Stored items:
== Segment start ==

Definition save_root_with_gaps (record : GuardRootRecord) (gaps : list (str * str)) :
    database -> result unit GuardStoreError * database :=
  write_transaction (fun txn =>
    let? txn := put_root record txn in
    let? txn := map_err (io $"open root_gaps table: ") (open_table ROOT_GAPS_TABLE txn) in
    let prefix := canonical_path record in
    let? entries := map_err (io $"iterate root_gaps: ") (table_range ROOT_GAPS_TABLE txn) in
    let keys_to_remove := keys_where (gap_of_root prefix) entries in
    let? txn := remove_keys ROOT_GAPS_TABLE $"remove old root gap: " keys_to_remove txn in
    let? txn := fold_result (fun txn '(blob_oid, desc) =>
      map_err (io $"insert root gap: ")
        (table_insert ROOT_GAPS_TABLE (gap_key prefix blob_oid) (as_bytes desc) txn)) txn gaps in
    Ok (tt, txn)) $"commit root with gaps: ".
End store.

(** ** Documented behaviour of the database and the serializer *)

(** The rows of a table in key order. *)
Definition sorted_rows (m : gmap bytes bytes) : list (bytes * bytes) :=
  sort_by (fun a b => str_cmp a.1 b.1) (map_to_list m).

Definition table (rs : rows_of) (name : str) : gmap bytes bytes := default ∅ (rs !! name).

Class RedbLaws (R : Redb) := {
  rows : database -> rows_of;
  txn_rows : write_txn -> rows_of;
  snapshot : read_txn -> rows_of;
  begin_write_rows db t : begin_write db = Ok t -> txn_rows t = rows db;
  begin_read_rows db t : begin_read db = Ok t -> snapshot t = rows db;
  commit_rows t db r db' :
    commit t db = (r, db') -> rows db' = if is_ok r then txn_rows t else rows db;
  open_table_rows n t t' :
    open_table n t = Ok t' -> txn_rows t' = <[n := table (txn_rows t) n]> (txn_rows t);
  table_get_rows n k t v : table_get n k t = Ok v -> v = table (txn_rows t) n !! k;
  table_insert_rows n k v t t' :
    table_insert n k v t = Ok t' ->
    txn_rows t' = <[n := <[k := v]> (table (txn_rows t) n)]> (txn_rows t);
  table_remove_rows n k t t' :
    table_remove n k t = Ok t' ->
    txn_rows t' = <[n := delete k (table (txn_rows t) n)]> (txn_rows t);
  table_range_rows n t l :
    table_range n t = Ok l -> Forall (fun e => is_ok e = true) l ->
    l = Ok <$> sorted_rows (table (txn_rows t) n);
  read_table_missing n t : read_table n t = Err TableDoesNotExist -> snapshot t !! n = None;
  read_get_rows n k t v : read_get n k t = Ok v -> v = table (snapshot t) n !! k;
  read_range_rows n t l :
    read_range n t = Ok l -> Forall (fun e => is_ok e = true) l ->
    l = Ok <$> sorted_rows (table (snapshot t) n) }.

Class GuardJsonLaws (J : GuardJson) : Prop := {
  record_roundtrip r v : record_to_vec r = Ok v -> record_from_slice v = Ok r;
  attestation_roundtrip a v : attestation_to_vec a = Ok v -> attestation_from_slice v = Ok a }.

(** ** Keys *)

Lemma nul_split (p q a b : bytes) :
  0 ∉ p -> 0 ∉ q -> p ++ [0] ++ a = q ++ [0] ++ b -> p = q /\ a = b.
Proof.
  revert q. induction p as [|x p IH]; intros [|y q] Hp Hq; simpl; intros [=]; subst.
  - done.
  - exfalso. apply Hq. by left.
  - exfalso. apply Hp. by left.
  - apply not_elem_of_cons in Hp as [_ Hp], Hq as [_ Hq].
    by destruct (IH q Hp Hq) as [-> ->].
Qed.

Lemma gap_of_root_spec p k : gap_of_root p k = true <-> exists s, k = p ++ [0] ++ s.
Proof.
  unfold gap_of_root. rewrite !andb_true_iff, starts_with_spec, Nat.ltb_lt, bool_decide_eq_true.
  split.
  - intros [[[t ->] _] Hk]. rewrite lookup_app_r, Nat.sub_diag in Hk by done.
    destruct t as [|x t]; simplify_eq/=. by exists t.
  - intros [s ->]. split_and!; [eauto | rewrite length_app; simpl; lia |].
    by rewrite lookup_app_r, Nat.sub_diag.
Qed.

Lemma gap_key_of_root p q o : 0 ∉ p -> 0 ∉ q -> gap_of_root q (gap_key p o) = true -> q = p.
Proof.
  intros Hp Hq [s Hs]%gap_of_root_spec. unfold gap_key in Hs.
  by apply nul_split in Hs as [-> _].
Qed.

Lemma gap_key_inj p o o' :
  Forall is_scalar o -> Forall is_scalar o' -> gap_key p o = gap_key p o' -> o = o'.
Proof. intros ?? [= Ho]%app_inv_head. by apply as_bytes_inj. Qed.

(** ** Transactions *)

Section laws.
Context {R : Redb} {J : GuardJson} {RL : RedbLaws R} {JL : GuardJsonLaws J}.

Lemma write_transaction_ok {A} body msg db (a : A) db' :
  write_transaction body msg db = (Ok a, db') ->
  exists t t', txn_rows t = rows db /\ body t = Ok (a, t') /\ rows db' = txn_rows t'.
Proof.
  unfold write_transaction. destruct (begin_write db) as [t|e] eqn:Eb; simpl; [|done].
  apply begin_write_rows in Eb. destruct (body t) as [[a' t']|e] eqn:Et; [|done].
  destruct (commit t' db) as [[u|e] d] eqn:Ec; simpl; [|done]. intros [= -> ->].
  apply commit_rows in Ec. eauto.
Qed.

Lemma write_transaction_err {A} body msg db (e : GuardStoreError) db' :
  write_transaction (A := A) body msg db = (Err e, db') -> rows db' = rows db.
Proof.
  unfold write_transaction. destruct (begin_write db) as [t|e'] eqn:Eb; simpl; [|congruence].
  destruct (body t) as [[a' t']|e'] eqn:Et; [|congruence].
  destruct (commit t' db) as [[u|e'] d] eqn:Ec; simpl; [done|]. intros [= _ ->].
  by apply commit_rows in Ec.
Qed.

Lemma table_insert_eq rs n t : table (<[n := t]> rs) n = t.
Proof. unfold table. by rewrite lookup_insert_eq. Qed.
Lemma table_insert_ne rs n m t : n <> m -> table (<[n := t]> rs) m = table rs m.
Proof. intros. unfold table. by rewrite lookup_insert_ne. Qed.

Lemma table_insert_same rs n m : table (<[n := table rs n]> rs) m = table rs m.
Proof.
  destruct (decide (n = m)) as [->|]; [apply table_insert_eq | by apply table_insert_ne].
Qed.

Lemma map_err_Ok {A E F} (f : E -> F) (r : result A E) a : map_err f r = Ok a <-> r = Ok a.
Proof. destruct r; simpl; split; congruence. Qed.

Lemma remove_keys_rows n msg keys t t' m :
  remove_keys n msg keys t = Ok t' ->
  table (txn_rows t') m =
    if decide (m = n) then foldr delete (table (txn_rows t) n) keys else table (txn_rows t) m.
Proof.
  unfold remove_keys. revert t. induction keys as [|k keys IH]; intros t; simpl.
  - intros [= ->]. by case_decide; subst.
  - destruct (table_remove n k t) as [t1|e] eqn:Er; simpl; [|done]. intros Hf.
    rewrite (IH _ Hf). apply table_remove_rows in Er. rewrite Er. case_decide; subst.
    + rewrite table_insert_eq. clear. induction keys as [|k' keys IH]; simpl; [done|].
      rewrite IH. apply delete_delete.
    + by rewrite table_insert_ne.
Qed.

Lemma foldr_delete_lookup (m : gmap bytes bytes) keys k :
  foldr delete m keys !! k = if decide (k ∈ keys) then None else m !! k.
Proof.
  induction keys as [|k' keys IH]; cbn [foldr].
  - rewrite decide_False; [done | apply not_elem_of_nil].
  - destruct (decide (k' = k)) as [->|Hne].
    + rewrite lookup_delete_eq, decide_True; [done | by left].
    + rewrite lookup_delete_ne, IH by done. apply decide_ext. rewrite elem_of_cons. naive_solver.
Qed.

Lemma keys_where_sorted (f : bytes -> bool) (m : gmap bytes bytes) (k : bytes) :
  k ∈ keys_where f (Ok <$> sorted_rows m) <-> is_Some (m !! k) /\ f k = true.
Proof.
  assert (forall l, k ∈ keys_where f (Ok <$> l) <-> (exists v, (k, v) ∈ l) /\ f k = true) as Hl.
  { induction l as [|[k' v'] l IH]; simpl.
    - split; [by intros ?%not_elem_of_nil | intros [[v ?%not_elem_of_nil] _]; done].
    - destruct (f k') eqn:Ef; rewrite ?elem_of_cons, IH; setoid_rewrite elem_of_cons; split.
      + intros [->|[[v Hv] Hf]]; eauto.
      + intros [[v [[= -> ->]|Hv]] Hf]; eauto.
      + intros [[v Hv] Hf]; eauto.
      + intros [[v [[= -> ->]|Hv]] Hf]; [congruence | eauto]. }
  rewrite Hl. unfold sorted_rows. setoid_rewrite elem_of_sort_by. setoid_rewrite elem_of_map_to_list.
  done.
Qed.

Lemma elem_of_sorted_rows m k v : (k, v) ∈ sorted_rows m <-> m !! k = Some v.
Proof. unfold sorted_rows. by rewrite elem_of_sort_by, elem_of_map_to_list. Qed.

Lemma read_open_rows n msg db o :
  read_open n msg db = Ok o ->
  match o with
  | Some t => snapshot t = rows db
  | None => rows db !! n = None
  end.
Proof.
  unfold read_open. destruct (begin_read db) as [t|] eqn:Eb; simpl; [|done].
  apply begin_read_rows in Eb. destruct (read_table n t) as [u|[|e]] eqn:Et; [..|done]; intros [= <-].
  - done.
  - apply read_table_missing in Et. congruence.
Qed.

Definition put_gap (p : bytes) (G : gmap bytes bytes) (g : str * str) : gmap bytes bytes :=
  <[gap_key p g.1 := as_bytes g.2]> G.

Lemma insert_gaps_rows p msg gaps t t' m :
  fold_result (fun txn '(blob_oid, desc) =>
    map_err (io msg)
      (table_insert ROOT_GAPS_TABLE (gap_key p blob_oid) (as_bytes desc) txn)) t gaps = Ok t' ->
  table (txn_rows t') m =
    if decide (m = ROOT_GAPS_TABLE) then foldl (put_gap p) (table (txn_rows t) ROOT_GAPS_TABLE) gaps
    else table (txn_rows t) m.
Proof.
  revert t. induction gaps as [|[o d] gaps IH]; intros t; cbn [fold_result foldl].
  - intros [= ->]. by case_decide; subst.
  - destruct (table_insert _ _ _ t) as [t1|e] eqn:Er; simpl; [|done]. intros Hf.
    rewrite (IH _ Hf). apply table_insert_rows in Er. rewrite Er. case_decide; subst.
    + by rewrite table_insert_eq.
    + by rewrite table_insert_ne.
Qed.

Lemma put_gaps_frame p G gaps k :
  gap_of_root p k = false -> foldl (put_gap p) G gaps !! k = G !! k.
Proof.
  intros Hk. revert G. induction gaps as [|[o d] gaps IH]; intros G; simpl; [done|].
  rewrite IH. unfold put_gap. apply lookup_insert_ne. intros <-.
  apply Bool.not_true_iff_false in Hk. apply Hk, gap_of_root_spec. by eexists.
Qed.

Lemma put_gaps_inv p G gaps k v :
  foldl (put_gap p) G gaps !! k = Some v ->
  G !! k = Some v \/
  exists o d, k = gap_key p o /\ v = as_bytes d /\ lookup_assoc o (rev gaps) = Some d.
Proof.
  induction gaps as [|[o d] gaps IH] using rev_ind; [by left|].
  rewrite foldl_snoc, rev_app_distr. unfold put_gap at 1. cbn [fst snd app rev].
  rewrite lookup_insert. case_decide as Hk.
  - intros [= <-]. right. exists o, d. rewrite lookup_assoc_cons, decide_True by done. done.
  - intros [?|(o' & d' & -> & -> & Hl)]%IH; [by left|]. right. exists o', d'.
    rewrite lookup_assoc_cons, decide_False by (intros ->; done). done.
Qed.

Lemma put_gaps_get p G gaps o d :
  Forall is_scalar o -> Forall (fun g => Forall is_scalar g.1) gaps ->
  lookup_assoc o (rev gaps) = Some d ->
  foldl (put_gap p) G gaps !! gap_key p o = Some (as_bytes d).
Proof.
  intros Ho. induction gaps as [|[o' d'] gaps IH] using rev_ind; [done|].
  intros [Hg [Ho' _]%Forall_cons]%Forall_app.
  rewrite foldl_snoc, rev_app_distr. cbn [app rev]. rewrite lookup_assoc_cons.
  unfold put_gap at 1. cbn [fst snd]. case_decide as Hoo; subst.
  - intros [= <-]. apply lookup_insert_eq.
  - intros Hl. rewrite lookup_insert_ne; [by apply IH|]. intros ?%gap_key_inj; done.
Qed.

Lemma drop_gap_key (q s : bytes) : drop (length q + 1) (q ++ [0] ++ s) = s.
Proof. rewrite app_assoc. apply drop_app_length'. rewrite length_app. simpl. lia. Qed.

Lemma load_gaps_fold q msg entries acc l :
  fold_result (fun gaps entry =>
    let? kv := map_err (io msg) entry in
    if gap_of_root q kv.1 then
      Ok (gaps ++ [(from_utf8_lossy (drop (length q + 1) kv.1), from_utf8_lossy kv.2)])
    else Ok gaps) acc entries = Ok l ->
  Forall (fun e => is_ok e = true) entries /\
  forall o d, (o, d) ∈ l <-> (o, d) ∈ acc \/
    exists s v, Ok (q ++ [0] ++ s, v) ∈ entries /\ o = from_utf8_lossy s /\ d = from_utf8_lossy v.
Proof.
  revert acc. induction entries as [|e entries IH]; intros acc; cbn [fold_result].
  - intros [= ->]. split; [done|]. intros o d. split; [by left|].
    intros [?|(s & v & ?%not_elem_of_nil & _)]; done.
  - destruct e as [[k v]|e]; simpl; [|done].
    destruct (gap_of_root q k) eqn:Eg; intros [HF Hel]%IH; (split; [by constructor|]);
      intros o d; rewrite Hel.
    + apply gap_of_root_spec in Eg as [s ->].
      rewrite drop_gap_key. rewrite elem_of_app, list_elem_of_singleton. setoid_rewrite elem_of_cons. split.
      * intros [[?|[= -> ->]]|(s' & v' & ? & ? & ?)]; [by left | right; exists s, v | right; exists s', v']; auto.
      * intros [?|(s' & v' & [[= Hs ->]|?] & -> & ->)]; [by do 2 left | |right; exists s', v'; auto].
        apply app_inv_head in Hs. simplify_eq. left. by right.
    + setoid_rewrite elem_of_cons. split.
      { intros [?|(s' & v' & ? & ? & ?)]; [by left | right; exists s', v'; auto]. }
      intros [?|(s' & v' & [[= <- <-]|?] & -> & ->)]; [by left | | right; exists s', v'; auto].
      exfalso. apply Bool.not_true_iff_false in Eg. apply Eg, gap_of_root_spec. by eexists.
Qed.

== Segment end ==

Whenever a line in the data holds "desc", copy that line.

- _RESPONSE AREA_
    let? txn := fold_result (fun txn '(blob_oid, desc) =>
        (table_insert ROOT_GAPS_TABLE (gap_key prefix blob_oid) (as_bytes desc) txn)) txn gaps in
  fold_result (fun txn '(blob_oid, desc) =>
      (table_insert ROOT_GAPS_TABLE (gap_key p blob_oid) (as_bytes desc) txn)) t gaps = Ok t' ->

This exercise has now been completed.